In providing descriptive metadata lies the real challenge. Take the case of properly identifying and describing photographs. Sometimes, there are photographs with a caption or other description on the back of the photograph, or verso, which details exactly what is being depicted, who the people in the photograph are, and when it was taken. But other times, you come across a photograph where next to no context is given at all. There is a photograph, say, of Rolando Laserie with two unidentified men who appear to be barbecuing, and the verso bears no information other than that it was taken in Panama in 1958. Who are the two unidentified men? What was the occasion? Is this a photograph of Laserie enjoying a day off with several friends from Panama, or is Laserie celebrating with fellow musicians with whom he is collaborating? Without further evidence, these are speculations and so I could not say for sure. For this reason, the metadata could not say more than just “Rolando Laserie with two unidentified men.”

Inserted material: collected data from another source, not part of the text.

(* ===== verification/CompileSound.v ===== *)
(** * Compiled programs compute what they mean

    A function of the scalar fragment, compiled and entered on a quiet
    interpreter, answers what [IrEval.call] says it answers and traps where it
    faults: [compiled_computes]. *)

From stdpp Require Import gmap strings relations.
From S2P Require Import Prelude.
From S2P Require Import VmEntry.
From S2P Require Import Instruction.
From S2P Require Import ModuleFormat.
From S2P Require Import Types.
From S2P Require Import Ir.
From S2P Require Import Mid.
From S2P Require Import Compile.
From S2P Require Import Heap.
From S2P Require Import VmState.
From S2P Require Import VmStep.
From S2P Require Import VmRun.
From S2P Require Import IrEval.
From S2P Require Import CompileArith.
From S2P Require Import CompileDirect.
From S2P Require Import CompileSim.

Section Finish.
Context {host : Host} {allocator : Allocator} {hosted : HostChannels} (m : Module_).

Definition unowning (fr : Frame) : Prop := Forall (fun v => unowned v = true) (VmState.locals fr).

(** ** Frames that own nothing *)

Lemma set_locals_self fr : set_locals (VmState.locals fr) (live fr) fr = fr.
Proof. by destruct fr. Qed.

Lemma release_slot_unowning slot vm fr : unowning fr ->
  exists loc lv, release_slot slot (vm, fr) = ((vm, set_locals loc lv fr), Ok tt) /\ unowning (set_locals loc lv fr).
Proof.
  intros Hf. unfold release_slot, get_frame. st_unfold. cbn. destruct (VmState.locals fr !! slot) as [held|] eqn:Hheld.
  - assert (is_heap_value held = false) as ->.
    { pose proof (Forall_lookup_1 _ _ _ _ Hf Hheld) as H. cbn in H. unfold unowned in H. by destruct (is_heap_value held). }
    rewrite andb_false_r. cbn. eexists _, _. split; [done|]. by apply Forall_insert.
  - exists (VmState.locals fr), (live fr). by rewrite set_locals_self.
Qed.

Lemma release_slots_unowning slots : forall vm fr, unowning fr ->
  exists loc lv, release_slots slots (vm, fr) = ((vm, set_locals loc lv fr), Ok tt) /\ unowning (set_locals loc lv fr).
Proof.
  induction slots as [|slot slots IH]; intros vm fr Hf; cbn [release_slots].
  - exists (VmState.locals fr), (live fr). by rewrite set_locals_self.
  - destruct (release_slot_unowning slot vm fr Hf) as (loc & lv & Hr & Hf'). st_unfold. rewrite Hr. cbn.
    destruct (IH vm _ Hf') as (loc' & lv' & Hr' & Hf2). rewrite Hr'. by exists loc', lv'.
Qed.

Definition tidy (vm : Vm) : Prop := Forall unowning (frame_cache vm).

Lemma cache_frame_tidy vm fs fr : unowning fr -> tidy vm ->
  exists cache, cache_frame fr (vm, fs) = ((with_cache cache vm, fs), Ok tt) /\ tidy (with_cache cache vm).
Proof.
  intros Hf Ht. unfold cache_frame, set_vm. cbn. destruct (decide _).
  - exists (fr :: frame_cache vm). split; [done|]. by constructor.
  - exists (frame_cache vm). split; [by destruct vm|done].
Qed.

Lemma forget_dead_unowning vm fr : unowning fr ->
  exists loc, forget_dead (vm, fr) = ((vm, set_locals loc (live fr) fr), Ok tt) /\ unowning (set_locals loc (live fr) fr).
Proof.
  intros Hf. eexists. split; [done|]. apply Forall_lookup. intros i v Hv. cbn in Hv. rewrite list_lookup_imap in Hv.
  apply fmap_Some in Hv as (w & Hw & ->). destruct (is_live fr i); [|done]. exact (Forall_lookup_1 _ _ _ _ Hf Hw).
Qed.

Lemma release_plan_tidy plan vm fs fr : unowning fr -> tidy vm ->
  exists cache, release_plan plan fr (vm, fs) = ((with_cache cache vm, fs), Ok tt) /\ tidy (with_cache cache vm).
Proof.
  intros Hf Ht. destruct plan as [|slots]; unfold release_plan.
  - destruct (release_slots_unowning (seq 0 (length (VmState.locals fr))) vm fr Hf) as (loc & lv & Hr & Hf').
    unfold release_frame, with_frame, release_live_locals, get_frame. st_unfold. cbn -[cache_frame]. rewrite Hr. cbn -[cache_frame].
    by apply cache_frame_tidy.
  - destruct (release_slots_unowning (omap usize_try_from slots) vm fr Hf) as (loc & lv & Hr & Hf').
    destruct (forget_dead_unowning vm _ Hf') as (loc' & Hr' & Hf2).
    unfold with_frame, release_planned. st_unfold. cbn. rewrite Hr, Hr'. cbn. destruct (forallb _ _).
    + apply cache_frame_tidy; [|done]. apply Forall_fmap, Forall_true. done.
    + exists (frame_cache vm). split; [by destruct vm|done].
Qed.

Lemma hand_over_last vm answer : stack vm = [] -> hand_over answer (vm, []) = ((vm, []), Ok (Some answer)).
Proof. intros Hs. unfold hand_over. st_unfold. cbn. rewrite Hs. cbn. destruct vm; cbn in *; by subst. Qed.

(** The last frame leaves, and its answer is the run's. *)
Lemma finish_last vm fr answer g : function_at m (func fr) = Some g -> writebacks fr = [] -> capture fr = [] ->
  unowning fr -> tidy vm -> stack vm = [] ->
  exists cache, finish_frame m answer (vm, [fr]) = ((with_cache cache vm, []), Ok (Some answer)) /\ tidy (with_cache cache vm).
Proof.
  intros Hg Hw Hc Hf Ht Hs. unfold finish_frame, get_machine, set_frames. st_unfold.
  cbn -[release_frame cache_frame hand_over release_plan]. rewrite Hg, Hw, Hc. cbn -[release_frame cache_frame hand_over release_plan].
  destruct (releases g) as [|slots] eqn:Hr; cbn [is_every_local andb].
  - destruct (release_slots_unowning (seq 0 (length (VmState.locals fr))) vm fr Hf) as (loc & lv & Hrs & Hf').
    unfold release_frame, with_frame, release_live_locals, get_frame. st_unfold. cbn -[cache_frame hand_over].
    rewrite Hrs. cbn -[cache_frame hand_over].
    destruct (cache_frame_tidy vm [] _ Hf' Ht) as (cache & -> & Ht'). exists cache. split; [|done].
    by apply hand_over_last.
  - cbn -[release_plan hand_over]. rewrite Hc. cbn -[release_plan hand_over]. match goal with |- context [release_plan ?plan ?fr' _] =>
      destruct (release_plan_tidy plan vm [] fr' Hf Ht) as (cache & Hp & Ht') end.
    exists cache. split; [|done]. rewrite Hp. by apply hand_over_last.
Qed.
End Finish.

Section Run.
Context {host : Host} {allocator : Allocator} {hosted : HostChannels} (m : Module_).

(** An interpreter between two entries. *)
Record quiet (vm : Vm) : Prop := {
  quiet_calm : calm vm;
  quiet_tidy : tidy vm;
  quiet_stack : stack vm = [];
  quiet_capture : pending_capture vm = [];
  quiet_constants : (length (ModuleFormat.constants m) <= length (VmState.constants vm))%nat
}.

Lemma quiet_cache cache vm : quiet vm -> tidy (with_cache cache vm) -> quiet (with_cache cache vm).
Proof. intros [[]] Ht. split; [by split|done..]. Qed.

Lemma calm_self vm fs : calm vm -> finish_returned_drops (vm, fs) = ((vm, fs), Ok tt).
Proof. intros Hc. unfold finish_returned_drops. cbn. rewrite (calm_bodies _ Hc). destruct vm, Hc. cbn in *. by subst. Qed.

(** With no frame left the loop ends with the answer. *)
Lemma completed_turn vm v : calm vm -> turn m (Some v) (vm, []) = ((vm, []), Ok (inr (Completed v))).
Proof.
  intros Hc. unfold turn. st_unfold. rewrite calm_self by done. cbn. by rewrite (calm_drops _ Hc), (calm_events _ Hc).
Qed.

Section Frame.
Context (index : Z) (g : FuncProto) (vm0 : Vm).
Context (Hat : function_at m index = Some g) (Hquiet : quiet vm0).

Abbreviation at_pc := (at_pc index vm0) (only parsing).
Abbreviation reaches := (rtc (steps_to m)) (only parsing).

Lemma reaches_runs s s' r k : reaches s s' -> (forall fuel, (k <= fuel)%nat -> dispatch_inner fuel m None s' = Some r) ->
  exists k, forall fuel, (k <= fuel)%nat -> dispatch_inner fuel m None s = Some r.
Proof.
  intros Hs Hr. induction Hs as [s|s s1 s2 H1 _ IH]; [by exists k|]. destruct (IH Hr) as (k1 & Hk).
  exists (S k1). intros [|fuel] Hf; [lia|]. cbn. unfold steps_to in H1. rewrite H1. apply Hk. lia.
Qed.

Lemma trapped_runs s : trapped m s -> exists k s' e, forall fuel, (k <= fuel)%nat ->
  dispatch_inner fuel m None s = Some (s', Err (Trap e)).
Proof.
  intros (s1 & s2 & e & Hr & Ht).
  assert (forall fuel, (1 <= fuel)%nat -> dispatch_inner fuel m None s1 = Some (s2, Err (Trap e))) as H.
  { intros [|fuel] Hf; [lia|]. cbn. by rewrite Ht. }
  destruct (reaches_runs _ _ _ _ Hr H) as (k & Hk). by exists k, s2, e.
Qed.

(** A return ends the run. *)
Lemma return_runs j st loc lv answer i : code g !! j = Some i -> Forall (fun v => unowned v = true) loc ->
  (i = I_Return /\ st = [answer] \/ i = I_ReturnVoid /\ st = [] /\ answer = V_Void) ->
  exists cache, tidy (with_cache cache vm0) /\
    forall fuel, (2 <= fuel)%nat ->
      dispatch_inner fuel m None (at_pc j st loc lv) = Some ((with_cache cache vm0, []), Ok (Completed answer)).
Proof.
  intros Hi Hloc Hst. pose proof (quiet_calm _ Hquiet) as Hc. pose proof (quiet_tidy _ Hquiet) as Ht.
  set (fr := {| func := index; pc := S j; VmState.locals := loc; live := lv; writebacks := []; capture := [] |}).
  destruct (finish_last m vm0 fr answer g) as (cache & Hf & Htidy); [done..|apply (quiet_stack _ Hquiet)|].
  exists cache. split; [done|]. intros [|[|fuel]] Hfuel; [lia|lia|]. cbn [dispatch_inner].
  assert (turn m None (at_pc j st loc lv) = ((with_cache cache vm0, []), Ok (inl (Some answer)))) as ->.
  { rewrite (turn_at m index g vm0 Hat Hc _ _ _ _ _ Hi). unfold CompileSim.at_pc. fold fr.
    assert (with_stack [] vm0 = vm0) as Hs0 by (rewrite <- (quiet_stack _ Hquiet); apply with_stack_self).
    destruct Hst as [[-> ->]|(-> & -> & ->)]; cbn [dispatch]; st_unfold.
    - unfold in_top, pop. cbn -[finish_frame]. change (with_stack [] (with_stack [answer] vm0)) with (with_stack [] vm0).
      rewrite Hs0, Hf. done.
    - rewrite Hs0, Hf. done. }
  rewrite completed_turn; [done|]. by destruct (quiet_cache _ _ Hquiet Htidy).
Qed.

(** ** A body *)

Context (p : IrProgram) (f : IrFunction) (n : nat) (entry : list Instruction) (o : list (option Instruction)).
Context (Hentry : entry = [] \/ entry = [I_MainThreadLifecycle]).
Context (Hopen : stmts_code (stmt_code p f n None) (length entry) (body f) = Some o).
Context (Hbody : code g = entry ++ closed 0 o ++ [I_ReturnVoid]).
Context (Hcode : Z.of_nat (length (code g)) <= usize_max) (Hlocals : Z.of_nat (length (Ir.locals f)) <= usize_max).
(** [while self.peek().is_some_and(..) { self.pos += 1 }]: how far it goes. *)
Fixpoint run (p : byte -> bool) (l : list byte) : nat :=
  match l with b :: l => if p b then S (run p l) else O | [] => O end.

(** ** The lexer *)

(** The codes [KLEX001] to [KLEX006]. *)
Inductive LexCode := UnknownByte | UnterminatedString | UnknownEscape | UnterminatedComment | Semicolon | MisplacedBom.

Record Diagnostic := { code : LexCode; at_file : FileSpan }.

Record Lexer := {
  lx_source : Z;
  bytes : list byte;
  pos : nat;
  tokens : list Token;
  diagnostics : list Diagnostic
}.

Record LexResult := { lr_tokens : list Token; lr_diagnostics : list Diagnostic }.

Definition with_pos (n : nat) (x : Lexer) : Lexer :=
  {| lx_source := lx_source x; bytes := bytes x; pos := n; tokens := tokens x; diagnostics := diagnostics x |}.
Definition advance (n : nat) (x : Lexer) : Lexer := with_pos (pos x + n) x.
Definition push_token (t : Token) (x : Lexer) : Lexer :=
  {| lx_source := lx_source x; bytes := bytes x; pos := pos x; tokens := tokens x ++ [t]; diagnostics := diagnostics x |}.
Definition report (ds : list Diagnostic) (x : Lexer) : Lexer :=
  {| lx_source := lx_source x; bytes := bytes x; pos := pos x; tokens := tokens x; diagnostics := diagnostics x ++ ds |}.

(** The bytes from the cursor on; [peek] and [peek_at] read them. *)
Definition rest (x : Lexer) : list byte := drop (pos x) (bytes x).
Definition peek_at (offset : nat) (x : Lexer) : option byte := bytes x !! (pos x + offset)%nat.
Definition peek (x : Lexer) : option byte := bytes x !! pos x.

(** [start as u32], [end as u32]. *)
Definition span_of (from to : nat) : Span := from_bounds (uwrap 32 (Z.of_nat from)) (uwrap 32 (Z.of_nat to)).

Definition diagnostic (code_ : LexCode) (source_ : Z) (s : Span) : Diagnostic :=
  {| code := code_; at_file := {| source := source_; span := s |} |}.

Definition emit (k : TokenKind) (start_ : nat) (x : Lexer) : Lexer :=
  push_token {| kind := k; token_span := span_of start_ (pos x) |} x.

Definition is_byte (o : option byte) (b : byte) : bool := match o with Some c => Byte.eqb c b | None => false end.
Definition is_class (o : option byte) (p : byte -> bool) : bool := match o with Some c => p c | None => false end.

(** *** Trivia *)

(** The loop of [skip_block_comment]: how far it goes, and whether it closed. *)
Fixpoint block_comment (depth : nat) (l : list byte) : nat * bool :=
  match l with
  | [] => (0, false)
  | a :: l1 =>
    match l1 with
    | b :: l2 =>
      if Byte.eqb a SLASH && Byte.eqb b STAR then
        let '(n, closed) := block_comment (S depth) l2 in (S (S n), closed)
      else if Byte.eqb a STAR && Byte.eqb b SLASH then
        let depth := Nat.pred depth in
        if bool_decide (depth = 0%nat) then (2, true)
        else let '(n, closed) := block_comment depth l2 in (S (S n), closed)
      else let '(n, closed) := block_comment depth l1 in (S n, closed)
    | [] => (1, false)
    end
  end%nat.

Definition skip_block_comment (x : Lexer) : Lexer :=
  let '(n, closed) := block_comment 0 (rest x) in
  let y := advance n x in
  if closed : bool then y
  else report [diagnostic UnterminatedComment (lx_source x) (span_of (pos x) (pos y))] y.

(** The loop runs once per piece of trivia, each of a byte at least. *)
Fixpoint skip_trivia (fuel : nat) (x : Lexer) : Lexer :=
  match fuel with
  | O => x
  | S fuel =>
    match peek x with
    | Some b =>
      if is_ascii_whitespace b then skip_trivia fuel (advance 1 x)
      else if Byte.eqb b SLASH && is_byte (peek_at 1 x) SLASH then
        skip_trivia fuel (advance (run (fun b => negb (Byte.eqb b newline)) (rest x)) x)
      else if Byte.eqb b SLASH && is_byte (peek_at 1 x) STAR then skip_trivia fuel (skip_block_comment x)
      else x
    | None => x
    end
  end.

(** *** Tokens *)

Definition lex_identifier (x : Lexer) : Lexer :=
  let n := run is_ident (rest x) in
  let text := take n (rest x) in
  emit (default Identifier (keyword_from_text text)) (pos x) (advance n x).

Definition lex_number (x : Lexer) : Lexer :=
  let start := pos x in
  if is_byte (peek x) x30 && (is_byte (peek_at 1 x) x78 || is_byte (peek_at 1 x) x58) && is_class (peek_at 2 x) is_ascii_hexdigit
  then
    let x := advance 2 x in
    emit IntLiteral start (advance (run is_ascii_hexdigit (rest x)) x)
  else
    let x := advance (run is_ascii_digit (rest x)) x in
    if is_byte (peek x) POINT && is_class (peek_at 1 x) is_ascii_digit then
      let x := advance 1 x in
      emit FloatLiteral start (advance (run is_ascii_digit (rest x)) x)
    else emit IntLiteral start x.
Lemma lex_string_reads x l : inside x -> rest x = QUOTE :: l ->
  exists w r ds, rest x = w ++ r /\ (0 < length w)%nat /\ lex_string x = after (length w) [token_at StringLiteral (pos x) w] ds x /\
    (longest StringLiteral w r /\ ds = [] \/ stuck (w ++ r) /\ malformed StringLiteral w r /\ ds <> []) /\ Forall (spot x w) ds.
Proof.
  intros Hx Hr. destruct (string_loop_reads (lx_source x) (length (bytes x)) l (S (pos x))) as (v & r & n & closed & ok & ds & Hl & Hend & Hv & Hloop & Hok).
  assert (forall k v' s, headed QUOTE k v' -> l = v' ++ s -> closed = true /\ ok = true /\ length v' = (length v + n)%nat) as Hprefix.
  { intros k v' s Hhead Hs. destruct (string_headed k v' s l (lx_source x) (length (bytes x)) (S (pos x)) Hhead Hs) as (u & -> & _ & _ & Hu).
    rewrite Hloop in Hu. injection Hu as Hlen -> ->. split_and!; [done|by apply Hok|]. rewrite length_app. cbn. lia. }
  assert (forall w r', w ++ r' = QUOTE :: l -> length w = (S (length v) + n)%nat ->
    lex_string x = after (length w) [token_at StringLiteral (pos x) w]
      (ds ++ if closed then [] else [diagnostic UnterminatedString (lx_source x) (span_of (pos x) (pos x + length w))]) x) as Hrun.
  { intros w r' Hw Hlen. unfold lex_string. rewrite Hr. change (drop 1 (QUOTE :: l)) with l. rewrite Hloop.
    assert (with_pos (S (pos x) + length v + n) x = after (length w) [] [] x) as ->.
    { rewrite <- advance_after. unfold advance. f_equal. lia. }
    rewrite report_after. destruct closed; [rewrite app_nil_r|rewrite report_after]; apply (emit_after _ w r'); [done|by rewrite Hr|done|by rewrite Hr]. }
  assert (closed = true -> n = 1%nat /\ exists r', r = QUOTE :: r') as Hclosed by (inversion Hend; subst; eauto; done).
  assert (forall w, Forall (spot x w) ds) as Hspots.
  { intros w. apply Forall_forall. intros d Hin. right. exists l. split; [done|]. by rewrite Hloop. }
  destruct closed.
  - destruct (Hclosed eq_refl) as [-> [r' ->]]. exists (QUOTE :: v ++ [QUOTE]), r', ds.
    assert ((QUOTE :: v ++ [QUOTE]) ++ r' = QUOTE :: l) as Hw by (rewrite Hl; cbn; by rewrite <- app_assoc).
    split; [by rewrite Hr|]. split; [cbn; lia|]. rewrite (Hrun _ r' Hw), app_nil_r by (cbn; rewrite length_app; done). split; [done|]. split; [|done].
    destruct ok.
    + left. split; [|by apply Hok]. apply longest_headed; [by constructor|]. intros k v' s Hhead Hs.
      rewrite <- app_assoc in Hs. cbn [app] in Hs. rewrite <- Hl in Hs. destruct (Hprefix k v' s Hhead Hs) as (_ & _ & ->). rewrite length_app. done.
    + right. rewrite Hw. split_and!; [|by constructor|by intros ?%Hok]. apply stuck_headed. intros k v' s Hhead Hs.
      by destruct (Hprefix k v' s Hhead Hs) as (_ & ? & _).
  - exists (QUOTE :: v ++ take n r), (drop n r). eexists.
    assert ((QUOTE :: v ++ take n r) ++ drop n r = QUOTE :: l) as Hw by (rewrite Hl; cbn; by rewrite <- app_assoc, take_drop).
    split; [by rewrite Hr|]. split; [cbn; lia|]. split; [apply (Hrun _ _ Hw); cbn; rewrite length_app; f_equal; inversion Hend; done|].
    split; [|apply Forall_app; split; [done|constructor; [left; apply (span_exact _ (drop n r)); [done|by rewrite Hr]|constructor]]]. right. rewrite Hw. split_and!.
    + apply stuck_headed. intros k v' s Hhead Hs. by destruct (Hprefix k v' s Hhead Hs) as (? & _).
    + inversion Hend; subst; cbn; rewrite ?app_nil_r; econstructor; eassumption.
    + by destruct ds.
Qed.

(** A turn of the loop reads a token: the longest there is, or, where there is none
    and with a report, what is wrong. *)
Lemma lex_one_reads x : inside x -> at_token (rest x) -> exists k w r ds,
  rest x = w ++ r /\ (0 < length w)%nat /\ lex_one x = after (length w) [token_at k (pos x) w] ds x /\
  (longest k w r /\ ds = [] \/ stuck (w ++ r) /\ malformed k w r /\ ds <> []) /\ Forall (spot x w) ds.
Proof.
  intros Hx Ht. destruct (rest x) as [|b l] eqn:Hr; [done|]. unfold lex_one. rewrite peek_rest, Hr. cbn [head].
  assert (forall k w r, longest k w r -> (0 < length w)%nat) as Hpos.
  { intros k [|? w] r [Hk _]; [by apply lexeme_not_empty in Hk|cbn; lia]. }
  destruct (eqb_spec b QUOTE) as [->|Hq].
  { destruct (lex_string_reads x l Hx Hr) as (w & r & ds & Hw & H). rewrite Hr in Hw. by exists StringLiteral, w, r, ds. }
  destruct (is_ascii_digit b) eqn:Hd.
  { destruct (lex_number_reads x b l Hx Hr Hd) as (k & w & r & Hw & Hl & He). rewrite Hr in Hw. exists k, w, r, [].
    split_and!; eauto. }
  destruct (is_ident_start b) eqn:Hi.
  { destruct (lex_identifier_reads x b l Hx Hr Hi) as (k & w & r & Hw & Hl & He). rewrite Hr in Hw. exists k, w, r, [].
    split_and!; eauto. }
  destruct (lex_symbol_reads x b l Hx Hr Hd Hi Hq) as (k & w & r & ds & Hw & He & Hcase & Hspots). rewrite Hr in Hw.
  exists k, w, r, ds. split_and!; [done| |done|done|done].
  destruct Hcase as [[Hl _]|(_ & Hm & _)]; [by eapply Hpos|]. inversion Hm; cbn; lia.
Qed.

(** ** Whole texts *)

Definition silent (ds : list Diagnostic) : bool := match ds with [] => true | _ => false end.

Lemma silent_nil ds : silent ds = true <-> ds = [].
Proof. by destruct ds. Qed.

Lemma at_token_nil l : at_token l -> (0 < length l)%nat.
Proof. destruct l; [done|cbn; lia]. Qed.

Lemma lex_all_reads fuel : forall x, inside x -> (length (rest x) < fuel)%nat -> exists ts ds,
  scanned (pos x) (rest x) ts (silent ds) /\ lex_all fuel x = after (length (rest x)) ts ds x.
Proof.
  induction fuel as [|fuel IH]; intros x Hx Hf; [lia|]. cbn [lex_all].
  pose proof (rest_length x Hx) as Hlen.
  destruct (skip_trivia_stops x (S (length (bytes x)))) as [(g & r & Hr & Hg & Ht & ->)|(ok & ds & Hlast & -> & Hok & _)]; [lia| |].
  - pose proof (at_token_nil r Ht) as Hpos. pose proof (rest_after g r [] [] x Hr) as Hr'.
    pose proof (inside_after g r [] [] x Hx Hr) as Hx'. rewrite Hr, length_app in Hlen.
    set (y := after (length g) [] [] x) in *.
    assert ((length (bytes y) <=? pos y)%nat = false) as -> by (apply Nat.leb_gt; cbn; lia).
    destruct (lex_one_reads y Hx') as (k & w & s & ds & Hs & Hw & -> & Hcase & _); [by rewrite Hr'|].
    rewrite Hr' in Hs. revert Hs. intros ->. pose proof (inside_after w s [token_at k (pos y) w] ds y Hx' Hr') as Hz.
    pose proof (rest_after w s [token_at k (pos y) w] ds y Hr') as Hrz.
    destruct (IH _ Hz) as (ts & more & Hscan & ->).
    { rewrite Hrz, Hr, !length_app in *. lia. }
    rewrite Hrz in *. exists (token_at k (pos y) w :: ts), (ds ++ more). rewrite Hr. split.
    + cbn [pos after] in Hscan. destruct Hcase as [[Hl ->]|(Hst & Hm & Hne)].
      * apply scanned_token; done.
      * destruct ds; [done|]. by apply (scanned_wrong _ _ _ _ _ _ (silent more)).
    + unfold y. rewrite !after_after. f_equal. rewrite !length_app. lia.
  - exists [], ds. assert ((length (bytes (after (length (rest x)) [] ds x)) <=? pos (after (length (rest x)) [] ds x))%nat = true) as ->
      by (apply Nat.leb_le; cbn; lia).
    split; [|done]. assert (silent ds = ok) as ->; [|by constructor]. apply Bool.eq_true_iff_eq. by rewrite silent_nil.
Qed.

(** A spelling is of one kind. *)
Lemma operators_distinct w k k' : (w, k) ∈ operators -> (w, k') ∈ operators -> k = k'.
Proof.
  assert (Forall (fun row1 => Forall (fun row2 => row1.1 = row2.1 -> row1.2 = row2.2) operators) operators) as H.
  { apply (bool_decide_eq_true_1 _). by vm_compute. }
  intros Hw Hw'. rewrite Forall_forall in H. specialize (H _ Hw). rewrite Forall_forall in H. exact (H _ Hw' eq_refl).
Qed.

Lemma all_app p w1 w2 : all p (w1 ++ w2) -> all p w1 /\ all p w2.
Proof. apply Forall_app. Qed.

Lemma no_point p w : p POINT = false -> all p w -> existsb (Byte.eqb POINT) w = false.
Proof.
  intros Hp Hw. induction Hw as [|b w Hb _ IH]; [done|]. cbn [existsb]. rewrite IH.
  by destruct (eqb_spec POINT b) as [<-|]; [congruence|].
Qed.

Lemma number_kind b k v : is_ascii_digit b = true -> headed b k v ->
  k = if existsb (Byte.eqb POINT) v then FloatLiteral else IntLiteral.
Proof.
  intros Hd Hv. destruct (digit_class b Hd) as (Hi & Hq & _). inversion Hv as [|? ? _ Hall|x h w Hx Hall| | |]; subst; try congruence.
  - apply Forall_cons in Hall as [_ Hall]. by rewrite (no_point is_ascii_digit).
  - cbn [existsb]. pose proof (no_point is_ascii_hexdigit (h :: w) eq_refl Hall) as Hn. cbn [existsb] in Hn. rewrite Hn.
    by destruct Hx as [-> | ->].
  - rewrite existsb_app. cbn [existsb]. rewrite eqb_same. cbn. by rewrite Bool.orb_true_r.
Qed.

Lemma lexeme_kind k k' w : lexeme k w -> lexeme k' w -> k = k'.
Proof.
  intros (b & v & -> & Hv)%lexeme_headed (b' & v' & [= <- <-] & Hv')%lexeme_headed.
  destruct (is_ascii_digit b) eqn:Hd; [by rewrite (number_kind b k v), (number_kind b k' v)|].
  inversion Hv; subst; inversion Hv'; subst; try congruence; try done. by eapply operators_distinct.
Qed.

Lemma longest_unique k k' w w' r r' : longest k w r -> longest k' w' r' -> w ++ r = w' ++ r' -> k = k' /\ w = w' /\ r = r'.
Proof.
  intros [Hk Hmax] [Hk' Hmax'] Heq. assert (length w = length w') as Hlen.
  { apply Nat.le_antisymm; [apply (Hmax' k)|apply (Hmax k')]; try done; [rewrite <- Heq|rewrite Heq]; by apply prefix_app_r. }
  apply app_inj_1 in Heq as [<- <-]; [|done]. split; [by eapply lexeme_kind|done].
Qed.

Lemma lex_all_finds at_ l ts ok : scanned at_ l ts ok -> ok = true -> forall fuel x, inside x -> pos x = at_ -> rest x = l ->
  (length l < fuel)%nat -> lex_all fuel x = after (length l) ts [] x.
Proof.
  induction 1 as [at_ g ok Hg|at_ g k w r ts ok Hg Ht Hl _ IH|]; intros Hok fuel x Hx Hpos Hr Hf; [| |done];
    (destruct fuel as [|fuel]; [lia|]); cbn [lex_all]; pose proof (rest_length x Hx) as Hlen.
  - rewrite Hr in Hlen. rewrite (skip_trivia_last ok g) by (try done; lia).
    match goal with |- (if ?b then _ else _) = _ => assert (b = true) as -> by (apply Nat.leb_le; cbn; lia) end. done.
  - rewrite (skip_trivia_token x _ g (w ++ r)) by (try done; lia). pose proof (at_token_nil _ Ht) as Hlt.
    pose proof (rest_after g (w ++ r) [] [] x Hr) as Hr'. pose proof (inside_after g (w ++ r) [] [] x Hx Hr) as Hx'.
    rewrite Hr, length_app in Hlen. set (y := after (length g) [] [] x) in *.
    assert ((length (bytes y) <=? pos y)%nat = false) as -> by (apply Nat.leb_gt; cbn; lia).
    destruct (lex_one_reads y Hx') as (k' & w' & r' & ds & Hs & Hw & -> & Hcase & _); [by rewrite Hr'|].
    rewrite Hr' in Hs. destruct Hcase as [[Hl' ->]|(Hst & _)].
    + destruct (longest_unique _ _ _ _ _ _ Hl Hl' Hs) as (<- & <- & <-).
      rewrite IH; [|done|by eapply inside_after|cbn; lia|by apply rest_after|rewrite !length_app in Hf; lia].
      unfold y. rewrite !after_after. cbn [app]. f_equal; [rewrite !length_app; lia|]. cbn. by rewrite Hpos.
    + exfalso. apply (Hst k w); [apply Hl|]. rewrite <- Hs. by apply prefix_app_r.
Qed.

This can be particularly frustrating when you have a definite clue about what the photograph might be depicting, but nevertheless cannot verify it. Take this photograph of Rolando Laserie on a TV show with several unidentified people. Although there is text on the verso, it gives no concrete information about the TV show itself. The seal on the front reads “XHTV-4.” When I sought out more information on this acronym, I discovered that it is a Mexican TV station also known as Canal de la Ciudad (The City’s Channel), owned by the Mexican multimedia conglomerate Televisa. Since the photo was found in a folder titled “Mexico,” it made sense that this was a photograph taken on the set of a TV show featured on this channel. I searched further to see if Televisa made available anywhere an archive of old programs, but I could not find anything. I therefore had to leave it as it is now, without any information about the show itself. Again, we try to be as descriptive as possible, but we can only provide information that is absolute verifiable.
This is where we can use your help. Do you think you might know people that are being depicted in these photographs or what TV shows the photographs are from, or can provide context in any other way? Please take a moment to browse through these newly digitized images from the Rolando Laserie collection. There are somewhere between 30 and 50 photographs for which we were unable to provide fully detailed metadata. With your help, we can create more accurate and useful records to help others discover these images for many years to come. Leave a comment here or email me directly at firstname.lastname@example.org.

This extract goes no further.